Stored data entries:
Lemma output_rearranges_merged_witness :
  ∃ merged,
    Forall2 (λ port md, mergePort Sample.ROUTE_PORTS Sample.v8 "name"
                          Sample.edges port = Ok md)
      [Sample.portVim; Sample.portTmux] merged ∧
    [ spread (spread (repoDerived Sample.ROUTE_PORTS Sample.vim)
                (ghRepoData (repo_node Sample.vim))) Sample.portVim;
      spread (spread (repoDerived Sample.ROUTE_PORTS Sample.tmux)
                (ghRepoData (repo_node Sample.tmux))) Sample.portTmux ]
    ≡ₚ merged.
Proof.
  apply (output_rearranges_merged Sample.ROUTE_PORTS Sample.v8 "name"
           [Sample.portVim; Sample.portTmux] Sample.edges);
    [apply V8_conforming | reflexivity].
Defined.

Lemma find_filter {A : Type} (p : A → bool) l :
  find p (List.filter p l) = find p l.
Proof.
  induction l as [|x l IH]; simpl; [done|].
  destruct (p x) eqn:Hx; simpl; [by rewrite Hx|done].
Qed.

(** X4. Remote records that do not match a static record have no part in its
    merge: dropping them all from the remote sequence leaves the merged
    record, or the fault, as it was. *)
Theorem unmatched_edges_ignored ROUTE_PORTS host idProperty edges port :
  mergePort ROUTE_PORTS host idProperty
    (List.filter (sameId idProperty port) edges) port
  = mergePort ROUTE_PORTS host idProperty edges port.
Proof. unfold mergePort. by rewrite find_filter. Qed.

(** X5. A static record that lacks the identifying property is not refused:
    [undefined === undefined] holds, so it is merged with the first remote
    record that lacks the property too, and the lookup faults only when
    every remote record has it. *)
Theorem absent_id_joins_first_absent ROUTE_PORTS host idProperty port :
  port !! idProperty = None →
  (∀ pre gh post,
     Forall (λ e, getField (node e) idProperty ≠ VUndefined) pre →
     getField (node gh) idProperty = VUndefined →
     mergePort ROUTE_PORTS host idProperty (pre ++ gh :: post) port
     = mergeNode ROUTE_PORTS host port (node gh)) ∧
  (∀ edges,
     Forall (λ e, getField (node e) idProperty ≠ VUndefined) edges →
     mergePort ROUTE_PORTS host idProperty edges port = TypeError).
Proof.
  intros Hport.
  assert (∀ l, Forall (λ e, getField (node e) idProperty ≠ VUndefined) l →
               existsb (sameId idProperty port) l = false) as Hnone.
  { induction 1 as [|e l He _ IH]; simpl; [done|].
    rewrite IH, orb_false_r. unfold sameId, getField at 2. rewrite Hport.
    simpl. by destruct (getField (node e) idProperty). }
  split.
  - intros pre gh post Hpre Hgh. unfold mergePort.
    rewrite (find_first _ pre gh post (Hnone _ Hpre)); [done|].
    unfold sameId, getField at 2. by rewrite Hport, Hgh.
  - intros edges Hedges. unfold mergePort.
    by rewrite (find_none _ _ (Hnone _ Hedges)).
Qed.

Problem statement
Reproduce all of the records exactly.

Task solution
Lemma output_rearranges_merged_witness :
  ∃ merged,
    Forall2 (λ port md, mergePort Sample.ROUTE_PORTS Sample.v8 "name"
                          Sample.edges port = Ok md)
      [Sample.portVim; Sample.portTmux] merged ∧
    [ spread (spread (repoDerived Sample.ROUTE_PORTS Sample.vim)
                (ghRepoData (repo_node Sample.vim))) Sample.portVim;
      spread (spread (repoDerived Sample.ROUTE_PORTS Sample.tmux)
                (ghRepoData (repo_node Sample.tmux))) Sample.portTmux ]
    ≡ₚ merged.
Proof.
  apply (output_rearranges_merged Sample.ROUTE_PORTS Sample.v8 "name"
           [Sample.portVim; Sample.portTmux] Sample.edges);
    [apply V8_conforming | reflexivity].
Defined.

Lemma find_filter {A : Type} (p : A → bool) l :
  find p (List.filter p l) = find p l.
Proof.
  induction l as [|x l IH]; simpl; [done|].
  destruct (p x) eqn:Hx; simpl; [by rewrite Hx|done].
Qed.

(** X4. Remote records that do not match a static record have no part in its
    merge: dropping them all from the remote sequence leaves the merged
    record, or the fault, as it was. *)
Theorem unmatched_edges_ignored ROUTE_PORTS host idProperty edges port :
  mergePort ROUTE_PORTS host idProperty
    (List.filter (sameId idProperty port) edges) port
  = mergePort ROUTE_PORTS host idProperty edges port.
Proof. unfold mergePort. by rewrite find_filter. Qed.

(** X5. A static record that lacks the identifying property is not refused:
    [undefined === undefined] holds, so it is merged with the first remote
    record that lacks the property too, and the lookup faults only when
    every remote record has it. *)
Theorem absent_id_joins_first_absent ROUTE_PORTS host idProperty port :
  port !! idProperty = None →
  (∀ pre gh post,
     Forall (λ e, getField (node e) idProperty ≠ VUndefined) pre →
     getField (node gh) idProperty = VUndefined →
     mergePort ROUTE_PORTS host idProperty (pre ++ gh :: post) port
     = mergeNode ROUTE_PORTS host port (node gh)) ∧
  (∀ edges,
     Forall (λ e, getField (node e) idProperty ≠ VUndefined) edges →
     mergePort ROUTE_PORTS host idProperty edges port = TypeError).
Proof.
  intros Hport.
  assert (∀ l, Forall (λ e, getField (node e) idProperty ≠ VUndefined) l →
               existsb (sameId idProperty port) l = false) as Hnone.
  { induction 1 as [|e l He _ IH]; simpl; [done|].
    rewrite IH, orb_false_r. unfold sameId, getField at 2. rewrite Hport.
    simpl. by destruct (getField (node e) idProperty). }
  split.
  - intros pre gh post Hpre Hgh. unfold mergePort.
    rewrite (find_first _ pre gh post (Hnone _ Hpre)); [done|].
    unfold sameId, getField at 2. by rewrite Hport, Hgh.
  - intros edges Hedges. unfold mergePort.
    by rewrite (find_none _ _ (Hnone _ Hedges)).
Qed.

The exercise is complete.